* [EXERCISE INSTRUCTIONS]:
Every line of the entries below that includes "Lemma" belongs in the answer, copied as written.

* [DATA LISTING]:
────

Lemma first_project_with_the_slug_wins_witness :
  findProject (Some "school") Sample.manifest = Some Sample.school
  /\ exists before after,
       default [] (projects Sample.manifest) = before ++ Sample.school :: after
       /\ forall q, q ∈ before -> slug q <> slug Sample.school.
Proof.
  split; [reflexivity |].
  exact (proj2 (first_project_with_the_slug_wins (Some "school")
                  Sample.manifest Sample.school eq_refl)).
Defined.

End MoreInstances.
Lemma in_insert_label (t u : num) (idx : list num) :
  In u (insert_label t idx) <-> u = t \/ In u idx.
Proof.
  induction idx as [|v idx IH]; simpl.
  - intuition.
  - destruct (t <? v) eqn:Htv; [simpl; intuition|].
    destruct (v <? t) eqn:Hvt; simpl.
    + rewrite IH. intuition.
    + pose proof (nltb_total _ _ Htv Hvt) as ->. intuition.
Qed.

Lemma insert_label_sorted (t : num) (idx : list num) :
  StronglySorted before idx -> StronglySorted before (insert_label t idx).
Proof.
  induction 1 as [|v idx Hs IH Hall]; simpl.
  - repeat constructor.
  - destruct (t <? v) eqn:Htv.
    + constructor; [now constructor|].
      constructor; [exact Htv|].
      rewrite Forall_forall in *. intros w Hw.
      eapply nltb_trans; [exact Htv | now apply Hall].
    + destruct (v <? t) eqn:Hvt.
      * constructor; [exact IH|].
        rewrite Forall_forall in *. intros w Hw.
        apply in_insert_label in Hw as [-> | Hw]; [exact Hvt | now apply Hall].
      * now constructor.
Qed.

Lemma union_index_sorted (idx1 idx2 : list num) :
  StronglySorted before (union_index idx1 idx2).
Proof.
  unfold union_index.
  induction (idx1 ++ idx2) as [|t l IH]; simpl.
  - constructor.
  - now apply insert_label_sorted.
Qed.

Lemma in_union_index (t : num) (idx1 idx2 : list num) :
  In t (union_index idx1 idx2) <-> In t idx1 \/ In t idx2.
Proof.
  unfold union_index. rewrite <- in_app_iff.
  induction (idx1 ++ idx2) as [|u l IH]; simpl.
  - tauto.
  - rewrite in_insert_label, IH. intuition.
Qed.

Lemma loc_Some_in (t : num) (tf : TimeFrame) (row : State.t) :
  loc t tf = Some row -> In t (index tf).
Proof.
  induction tf as [|[u r] tf IH]; simpl; [discriminate|].
  destruct (t =? u) eqn:E.
  - apply neqb_eq in E. auto.
  - auto.
Qed.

────

* [WRITTEN ANSWER]:
Lemma first_project_with_the_slug_wins_witness :
Lemma in_insert_label (t u : num) (idx : list num) :
Lemma insert_label_sorted (t : num) (idx : list num) :
Lemma union_index_sorted (idx1 idx2 : list num) :
Lemma in_union_index (t : num) (idx1 idx2 : list num) :
Lemma loc_Some_in (t : num) (tf : TimeFrame) (row : State.t) :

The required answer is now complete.